Conditions for existence of $m$-th differentiable root of a non-negative definite matrix

Question

In M.I. Friedlin's famous paper "On the Factorization of Non-Negative Definite Matrices", he shows that if a non-negative definite symmetric matrix $a(x)=\{a^{ij}(x)\}_{i,j=1}^n$ is in $C^2(\mathbb{R}^n)$, then there exists a symmetric Lipschitz continuous matrix $\sigma(x)$ such that $\sigma^2(x)=a(x)$.
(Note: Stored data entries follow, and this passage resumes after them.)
(** C10: repair converges: on a checked file a run that repairs ends, reports the
    accounting in order, and a second run without repair, on the file it leaves,
    finds no leaked and no orphan page. *)
Theorem repair_then_clean toml fuel f sb m w extra :
  checked toml fuel f sb m w extra →
  ∃ r f' r', fsck toml fuel f true = Ok (r, f') ∧ page_accounting_ok r = true ∧
    fsck toml fuel f' false = Ok (r', f') ∧
    page_accounting_ok r' = true ∧ leaked_pages r' = 0 ∧ orphan_pages r' = 0.
Proof.
  intros Hck. pose proof Hck as [El Hb Em Ew Hok Ep Hrp Hsep]. pose proof (rp_wf _ _ _ Hrp) as Hwf.
  pose proof (ps_num_nonneg f Hwf) as Hn. destruct (rp_bitmap _ _ _ Hrp) as (Hb1 & Hb2 & Hb3).
  assert (alloc_bitmap_page sb ≠ kInvalidPage) as Hbv by (unfold kInvalidPage, UINT64_MAX, max_pages in *; lia).
  destruct (ps_read_ok f (alloc_bitmap_page sb) (alloc_bitmap_pages sb)) as (bm & Er & _ & _); [done|lia..|].
  assert (read_bitmap f sb = Ok bm) as Erb.
  { unfold read_bitmap. by rewrite (proj2 (Z.eqb_neq _ _) Hbv), (proj2 (Z.ltb_lt 0 _)) by lia. }
  destruct (account_ranges (all_ranges sb w) bm (Z.to_nat (num_pages f)))
    as (al & acc & E & _ & Ea & _ & Hclean). rewrite Z2Nat.id in Ea, Hclean by lia.
  assert (∀ r, fsck toml fuel f r = (if (0 <? alloc_bitmap_pages sb) && (alloc_bitmap_pages sb * kPageSize * 8 <? n_pages sb)
    then fsck toml fuel f r else fsck_tree toml fuel f r sb ((0 <? commit_seq sb) &&
        ((root_node_page sb =? kInvalidPage) || (root_node_page sb <? num_pages f))))) as Hrun.
  { intros r. unfold fsck. rewrite El. by destruct (_ && _). }
  rewrite Hrun, (proj2 (Z.ltb_ge _ (n_pages sb)) Hb), andb_false_r. unfold fsck_tree.
  rewrite Em, bind_Ok, Ew, bind_Ok. cbv zeta. rewrite Ep, bind_Ok, E, bind_Ok, Erb, bind_Ok, Ea, bind_Ok.
  destruct ((ac_leaked acc =? 0) && (ac_orphan acc =? 0)) eqn:Eok.
  - cbn [negb andb]. eexists _, f. apply andb_true_iff in Eok as [Hk%Z.eqb_eq Ho%Z.eqb_eq].
    destruct (clean_check toml fuel f sb m w extra bm) as (r' & E' & Hr'); [done..|by apply Hclean|].
    exists r'. split; [reflexivity|]. by split.
  - rewrite (proj2 (Z.eqb_neq _ _) Hbv), (proj2 (Z.ltb_lt 0 _)) by lia. cbn [negb andb].
    destruct (repair_pages_ok f sb (all_ranges sb w) Hrp)
      as (sb' & f1 & f' & nfree & bmp & nbm & Erep & Hrep & Hpages & Hcap & Hwhere).
    rewrite Erep, bind_Ok.
    assert (num_pages f ≤ num_pages f1 ∧ 0 ≤ bmp ∧ 0 < nbm ∧ bmp + nbm ≤ num_pages f1 ∧
      (must_move f sb → bmp = num_pages f) ∧
      (¬ must_move f sb → bmp = alloc_bitmap_page sb ∧ nbm = alloc_bitmap_pages sb))
      as (Hw1 & Hw2 & Hw3 & Hw4 & Hw5 & Hw6).
    { case_decide; [destruct Hwhere as [-> Hf1]|destruct Hwhere as (-> & -> & ->)];
        unfold kPageSize in Hcap; split_and!; first [done|lia]. }
    destruct (repaired_check toml fuel f f1 f' sb m w extra sb' nfree bmp nbm Hck Hrep Hpages Hcap
      Hw1 Hw2 Hw3 Hw4 Hw5 Hw6) as (r' & E' & Hr').
    eexists _, f', r'. split; [reflexivity|]. by split.
Qed.

(** ** Termination *)

(** Nothing the walk calls runs out of fuel by itself. *)
Abbreviation ends r := (r ≠ Err OutOfFuel).

Lemma bind_ends {A B} (m : res A) (k : A → res B) :
  ends m → (∀ a, m = Ok a → ends (k a)) → ends (m ≫= k).
Proof. intros Hm Hk. destruct m as [a|e]; [by apply Hk|]. rewrite bind_Err. congruence. Qed.

Lemma read_ends f p n : ps_wf f → 0 ≤ p → 0 ≤ n → ends (read_pages f p n).
Proof.
  intros Hwf Hp Hn. destruct (Z.eq_dec n 0) as [->|]; [by rewrite ps_read_none|].
  destruct (Z.lt_ge_cases (num_pages f) (p + n)).
  - by rewrite ps_read_eof by (done || lia).
  - destruct (ps_read_ok f p n) as (bs & -> & _); done || lia.
Qed.

Lemma mem_read_ends buf off n : ends (mem_read buf off n).
Proof. unfold mem_read. by case_bool_decide. Qed.

Lemma header_crc_ends buf n : ends (header_crc buf n).
Proof. unfold header_crc. apply bind_ends; [apply mem_read_ends|done]. Qed.

Lemma for_range_ends {S} (I : S → Prop) (g : Z → S → res S) n i s :
  I s → (∀ j t, I t → ends (g j t)) → (∀ j t t', I t → g j t = Ok t' → I t') → ends (for_range n i g s).
Proof.
  intros Hs Hg Hk. revert i s Hs. induction n as [|n IH]; intros i s Hs; cbn [for_range]; [done|].
  apply bind_ends; [by apply Hg|]. intros t Et. apply IH. by apply (Hk i s).
Qed.

Lemma validate_leaf_ends f p n w : ps_wf f → 0 ≤ p → 0 ≤ n → ends (validate_leaf f p n w).
Proof.
  intros Hwf Hp Hn. unfold validate_leaf. destruct (_ || _); [done|].
  apply bind_ends; [by apply read_ends|]. intros buf _.
  apply bind_ends; [apply bind_ends; [apply mem_read_ends|done]|]. intros lh _.
  destruct (negb _); [done|]. apply bind_ends; [apply header_crc_ends|done].
Qed.

Lemma walk_child_ends f lt d ce w st :
  ps_wf f → table_ok lt → 0 ≤ child_page ce → ends (walk_child f lt d ce w st).
Proof.
  intros Hwf Ht Hc. unfold walk_child. destruct (child_page ce =? kInvalidPage); [done|].
  destruct (negb _); [|done]. pose proof (u32_nonneg (child_pages ce)).
  destruct (lt !! Z.to_nat (child_page ce)) as [e|] eqn:El;
    [apply (Forall_lookup_1 _ _ _ _ Ht) in El as [? ?]|];
    (apply bind_ends; [by apply validate_leaf_ends|done]).
Qed.

(** Child [j] of the node stored at the pages of [e] is the inner node at page [c]. *)
Definition child_of f (cesize : Z) (e : StackEntry) (c : Z) : Prop :=
  ∃ buf nh j ce, read_pages f (e_page e) (e_pages e) = Ok buf ∧ node_header_at buf = Ok nh ∧
    nh_magic nh = kTreeNodeMagic ∧ 0 ≤ j < nh_n_children nh ∧ child_at buf (sizeof_TreeNodeHeader + j * cesize) = Ok ce ∧
    is_leaf ce = 0 ∧ child_page ce = c ∧ c ≠ kInvalidPage.

Lemma node_header_children bs :
  Forall is_byte bs → 0 ≤ nh_n_children (node_header_of_bytes bs) < 2 ^ 64.
Proof.
  intros Hb. unfold node_header_of_bytes. cbn [decode_fields nh_n_children].
  set (b := take 8 _). assert (Forall is_byte b) as Hby by by do 3 (apply Forall_take || apply Forall_drop).
  pose proof (le_dec_bound b Hby) as [Hlo Hhi]. split; [done|].
  assert (256 ^ Z.of_nat (length b) ≤ 256 ^ 8); [|lia].
  apply Z.pow_le_mono_r; [lia|]. unfold b. rewrite length_take. lia.
Qed.

Lemma walk_child_pushes f lt d ce w st s' :
  walk_child f lt d ce w st = Ok s' →
  s'.2 = st ∨ ∃ e, s'.2 = e :: st ∧ e_page e = child_page ce ∧ is_leaf ce = 0 ∧
    child_page ce ≠ kInvalidPage.
Proof.
  unfold walk_child. destruct (Z.eqb_spec (child_page ce) kInvalidPage); [intros [= <-]; by left|].
  destruct (Z.eqb_spec (is_leaf ce) 0); cbn [negb].
  - intros [= <-]. right. eexists. split; [reflexivity|]. done.
  - destruct (match lt !! Z.to_nat (child_page ce) with
      Some e => (le_page e, le_pages e) | None => (child_page ce, u32 (child_pages ce)) end) as [lp ln].
    intros E. apply bind_Ok_inv in E as (w1 & _ & [= <-]). by left.
Qed.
Let $m>0$ be an integer. Are there any reasonable conditions on $a(x)$ that ensure there exists a symmetric matrix $\sigma(x)$ such that $\sigma^2(x)=a(x)$ and $\sigma\in C^m(\mathbb{R}^d)$?

Answer 1

The problem is multiple eigenvalues. If $a$ has "truly" isolated eigenvalues for all $x$, that is, if $\lambda_i(x)$ is the i-th eigenvalue of $a(x)$ it is true that
$$ \inf_{x\in\mathbb{R}}\min_{i,j} |\lambda_i(x)-\lambda_j(x)| >0 $$ then the regularity of $a$ is that of $\sigma$, because the projectors are just fine. If not, trouble could occur, see that question.